*Task directions*.
What you return has to match the listing below line for line.

:: Input data ::

(* ===== verification/NetworkSpec.v ===== *)
(** What the network keeps: the counters of connections are exact in every
    interleaving, the limits hold up to the handlers that run at once, a peer is in
    the table only after a handshake on the same chain, and the queue of dials hands
    out the most urgent task. *)
From stdpp Require Import strings.
From S2P Require Import Prelude Types Runtime GoHeap GoHeapIndex Text Network.

(** ** The dial queue *)

#[export] Instance task_store_laws : ItemStoreLaws (list DialTask).
Proof.
  split.
  - intros s. split; cbn; intros; lia.
  - intros p z s a b. cbn. assert (∀ a, priority_of (alter (set_index z) p s) a = priority_of s a) as E; [|by rewrite !E].
    intros c. unfold priority_of. destruct (decide (c = p)) as [->|]; [rewrite list_lookup_alter_eq; by destruct (s !! p)|by rewrite list_lookup_alter_ne].
  - intros p z q s. cbn. case_decide as Hq; [subst; rewrite list_lookup_alter_eq; by destruct (s !! p)|by rewrite list_lookup_alter_ne].
Qed.

(** What of a task never changes. *)
Lemma reindexed_task objs objs' : reindexed objs objs' → ∀ p, set_index 0 <$> objs' !! p = set_index 0 <$> objs !! p.
Proof.
  induction 1 as [|s s1 s2 (q & z & ->) _ IH]; intros p; [done|]. rewrite IH. cbn.
  destruct (decide (p = q)) as [->|]; [rewrite list_lookup_alter_eq; by destruct (s !! q)|by rewrite list_lookup_alter_ne].
Qed.
(** * Indoor-media back end (backend/server.js): playlists, media and monitors

    A shallow embedding of the Express/Mongoose server in [backend/server.js].
    Every route callback becomes a function from the request data and the
    server state to a response and a new server state.  The server state holds
    the two MongoDB collections, the upload directory and the driver's
    ObjectId generator.  Exceptions raised inside a [try] block are values of
    an error monad, and each [catch] block is the handler given to
    [try_catch].

    Conventions.
    - The database is reachable: a driver call fails only for the reasons the
      code itself can cause (a value that does not cast to the schema type).
    - A JSON request body is an object; its fields hold any JSON values, and
      an absent field reads as [undefined].
    - One handler runs to completion before the next one starts. *)

From Stdlib Require Import Ascii String NArith DecimalString HexadecimalString DecimalN HexadecimalN.
From stdpp Require Import gmap strings list fin_maps.

Local Open Scope string_scope.
Local Open Scope list_scope.
Local Open Scope stdpp_scope.

(* ===================================================================== *)
(** ** ObjectId *)
(* ===================================================================== *)

(** A BSON ObjectId is a 12-byte value; it is kept as the number it denotes. *)
Abbreviation ObjectId := N (only parsing).

(** [String.prototype.padStart(24, '0')]. *)
Fixpoint zeros (k : nat) : string :=
  match k with
  | O => EmptyString
  | S k => String "0"%char (zeros k)
  end.

Definition hex (n : N) : string :=
  HexadecimalString.NilEmpty.string_of_uint (N.to_hex_uint n).

(** [ObjectId.prototype.toString()]: the lower-case hexadecimal form,
    24 characters for a 12-byte value. *)
Definition oid_toString (o : ObjectId) : string :=
  zeros (24 - String.length (hex o)) +:+ hex o.

(** The driver accepts both cases of the hexadecimal letters. *)
Definition hex_lower (c : ascii) : ascii :=
  let n := N_of_ascii c in
  if ((65 <=? n) && (n <=? 70))%N then ascii_of_N (n + 32) else c.

Fixpoint map_string (f : ascii → ascii) (s : string) : string :=
  match s with
  | EmptyString => EmptyString
  | String c s => String (f c) (map_string f s)
  end.

Definition parse_hex (s : string) : option N :=
  N.of_hex_uint <$> HexadecimalString.NilEmpty.uint_of_string (map_string hex_lower s).

(** Mongoose casts the string of a route parameter to the [_id] type of the
    schema.  The driver takes a string of 24 hexadecimal characters; for any
    other string the cast fails and the query rejects with a [CastError].
    (Drivers before bson 6 also took strings of 12 characters; the
    statements about ids that do not cast leave those strings out.) *)
Definition castObjectId (s : string) : option ObjectId :=
  if (String.length s =? 24)%nat then parse_hex s else None.

(** The number of UTF-16 code units of a character of the string, read off
    the byte of its UTF-8 form: a continuation byte adds none, the first byte
    of a four-byte form adds two. *)
Definition code_units (c : ascii) : nat :=
  let n := N_of_ascii c in
  if (n <? 128)%N then 1
  else if (n <? 192)%N then 0
  else if (n <? 240)%N then 1
  else 2.

(** [s.length], as JavaScript counts it. *)
Fixpoint js_length (s : string) : nat :=
  match s with
  | EmptyString => 0
  | String c s => code_units c + js_length s
  end.

(* ===================================================================== *)
(** ** [Date.now()] and [path.extname] *)
(* ===================================================================== *)

(** The string that [Date.now() + ...] puts in front: the decimal digits of
    the millisecond count. *)
Definition dec (n : N) : string :=
  DecimalString.NilEmpty.string_of_uint (N.to_uint n).

Definition is_slash (c : ascii) : bool := Ascii.eqb c "/"%char.
Definition is_dot (c : ascii) : bool := Ascii.eqb c "."%char.

Fixpoint drop_slashes (r : list ascii) : list ascii :=
  match r with
  | c :: r' => if is_slash c then drop_slashes r' else r
  | [] => []
  end.

Fixpoint until_slash (r : list ascii) : list ascii :=
  match r with
  | c :: r' => if is_slash c then [] else c :: until_slash r'
  | [] => []
  end.

(** The last component of a path, read from its end as [path.extname] does:
    trailing separators are skipped, the scan stops at the next separator.
    The result is the component in reverse. *)
Definition last_component_rev (path : string) : list ascii :=
  until_slash (drop_slashes (reverse (list_ascii_of_string path))).

(** Splits a reversed component at its first dot (the last dot of the
    component): the reversed text after the dot, and the reversed text
    before it. *)
Fixpoint split_dot (r : list ascii) : option (list ascii * list ascii) :=
  match r with
  | [] => None
  | c :: r' =>
      if is_dot c then Some ([], r')
      else match split_dot r' with
           | Some (ext, pre) => Some (c :: ext, pre)
           | None => None
           end
  end.

(** [path.extname] (POSIX): from the last dot of the last component to its
    end; empty when there is no dot, when the dot opens the component, and
    for the component [..]. *)
Definition extname (path : string) : string :=
  match split_dot (last_component_rev path) with
  | None => ""
  | Some (ext, pre) =>
      match pre, ext with
      | [], _ => ""
      | [c], [] => if is_dot c then "" else "."
      | _, _ => String "."%char (string_of_list_ascii (reverse ext))
      end
  end.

:::

*Response area*.
(* ===== verification/NetworkSpec.v ===== *)
(** What the network keeps: the counters of connections are exact in every
    interleaving, the limits hold up to the handlers that run at once, a peer is in
    the table only after a handshake on the same chain, and the queue of dials hands
    out the most urgent task. *)
From stdpp Require Import strings.
From S2P Require Import Prelude Types Runtime GoHeap GoHeapIndex Text Network.

(** ** The dial queue *)

#[export] Instance task_store_laws : ItemStoreLaws (list DialTask).
Proof.
  split.
  - intros s. split; cbn; intros; lia.
  - intros p z s a b. cbn. assert (∀ a, priority_of (alter (set_index z) p s) a = priority_of s a) as E; [|by rewrite !E].
    intros c. unfold priority_of. destruct (decide (c = p)) as [->|]; [rewrite list_lookup_alter_eq; by destruct (s !! p)|by rewrite list_lookup_alter_ne].
  - intros p z q s. cbn. case_decide as Hq; [subst; rewrite list_lookup_alter_eq; by destruct (s !! p)|by rewrite list_lookup_alter_ne].
Qed.

(** What of a task never changes. *)
Lemma reindexed_task objs objs' : reindexed objs objs' → ∀ p, set_index 0 <$> objs' !! p = set_index 0 <$> objs !! p.
Proof.
  induction 1 as [|s s1 s2 (q & z & ->) _ IH]; intros p; [done|]. rewrite IH. cbn.
  destruct (decide (p = q)) as [->|]; [rewrite list_lookup_alter_eq; by destruct (s !! q)|by rewrite list_lookup_alter_ne].
Qed.
(** * Indoor-media back end (backend/server.js): playlists, media and monitors

    A shallow embedding of the Express/Mongoose server in [backend/server.js].
    Every route callback becomes a function from the request data and the
    server state to a response and a new server state.  The server state holds
    the two MongoDB collections, the upload directory and the driver's
    ObjectId generator.  Exceptions raised inside a [try] block are values of
    an error monad, and each [catch] block is the handler given to
    [try_catch].

    Conventions.
    - The database is reachable: a driver call fails only for the reasons the
      code itself can cause (a value that does not cast to the schema type).
    - A JSON request body is an object; its fields hold any JSON values, and
      an absent field reads as [undefined].
    - One handler runs to completion before the next one starts. *)

From Stdlib Require Import Ascii String NArith DecimalString HexadecimalString DecimalN HexadecimalN.
From stdpp Require Import gmap strings list fin_maps.

Local Open Scope string_scope.
Local Open Scope list_scope.
Local Open Scope stdpp_scope.

(* ===================================================================== *)
(** ** ObjectId *)
(* ===================================================================== *)

(** A BSON ObjectId is a 12-byte value; it is kept as the number it denotes. *)
Abbreviation ObjectId := N (only parsing).

(** [String.prototype.padStart(24, '0')]. *)
Fixpoint zeros (k : nat) : string :=
  match k with
  | O => EmptyString
  | S k => String "0"%char (zeros k)
  end.

Definition hex (n : N) : string :=
  HexadecimalString.NilEmpty.string_of_uint (N.to_hex_uint n).

(** [ObjectId.prototype.toString()]: the lower-case hexadecimal form,
    24 characters for a 12-byte value. *)
Definition oid_toString (o : ObjectId) : string :=
  zeros (24 - String.length (hex o)) +:+ hex o.

(** The driver accepts both cases of the hexadecimal letters. *)
Definition hex_lower (c : ascii) : ascii :=
  let n := N_of_ascii c in
  if ((65 <=? n) && (n <=? 70))%N then ascii_of_N (n + 32) else c.

Fixpoint map_string (f : ascii → ascii) (s : string) : string :=
  match s with
  | EmptyString => EmptyString
  | String c s => String (f c) (map_string f s)
  end.

Definition parse_hex (s : string) : option N :=
  N.of_hex_uint <$> HexadecimalString.NilEmpty.uint_of_string (map_string hex_lower s).

(** Mongoose casts the string of a route parameter to the [_id] type of the
    schema.  The driver takes a string of 24 hexadecimal characters; for any
    other string the cast fails and the query rejects with a [CastError].
    (Drivers before bson 6 also took strings of 12 characters; the
    statements about ids that do not cast leave those strings out.) *)
Definition castObjectId (s : string) : option ObjectId :=
  if (String.length s =? 24)%nat then parse_hex s else None.

(** The number of UTF-16 code units of a character of the string, read off
    the byte of its UTF-8 form: a continuation byte adds none, the first byte
    of a four-byte form adds two. *)
Definition code_units (c : ascii) : nat :=
  let n := N_of_ascii c in
  if (n <? 128)%N then 1
  else if (n <? 192)%N then 0
  else if (n <? 240)%N then 1
  else 2.

(** [s.length], as JavaScript counts it. *)
Fixpoint js_length (s : string) : nat :=
  match s with
  | EmptyString => 0
  | String c s => code_units c + js_length s
  end.

(* ===================================================================== *)
(** ** [Date.now()] and [path.extname] *)
(* ===================================================================== *)

(** The string that [Date.now() + ...] puts in front: the decimal digits of
    the millisecond count. *)
Definition dec (n : N) : string :=
  DecimalString.NilEmpty.string_of_uint (N.to_uint n).

Definition is_slash (c : ascii) : bool := Ascii.eqb c "/"%char.
Definition is_dot (c : ascii) : bool := Ascii.eqb c "."%char.

Fixpoint drop_slashes (r : list ascii) : list ascii :=
  match r with
  | c :: r' => if is_slash c then drop_slashes r' else r
  | [] => []
  end.

Fixpoint until_slash (r : list ascii) : list ascii :=
  match r with
  | c :: r' => if is_slash c then [] else c :: until_slash r'
  | [] => []
  end.

(** The last component of a path, read from its end as [path.extname] does:
    trailing separators are skipped, the scan stops at the next separator.
    The result is the component in reverse. *)
Definition last_component_rev (path : string) : list ascii :=
  until_slash (drop_slashes (reverse (list_ascii_of_string path))).

(** Splits a reversed component at its first dot (the last dot of the
    component): the reversed text after the dot, and the reversed text
    before it. *)
Fixpoint split_dot (r : list ascii) : option (list ascii * list ascii) :=
  match r with
  | [] => None
  | c :: r' =>
      if is_dot c then Some ([], r')
      else match split_dot r' with
           | Some (ext, pre) => Some (c :: ext, pre)
           | None => None
           end
  end.

(** [path.extname] (POSIX): from the last dot of the last component to its
    end; empty when there is no dot, when the dot opens the component, and
    for the component [..]. *)
Definition extname (path : string) : string :=
  match split_dot (last_component_rev path) with
  | None => ""
  | Some (ext, pre) =>
      match pre, ext with
      | [], _ => ""
      | [c], [] => if is_dot c then "" else "."
      | _, _ => String "."%char (string_of_list_ascii (reverse ext))
      end
  end.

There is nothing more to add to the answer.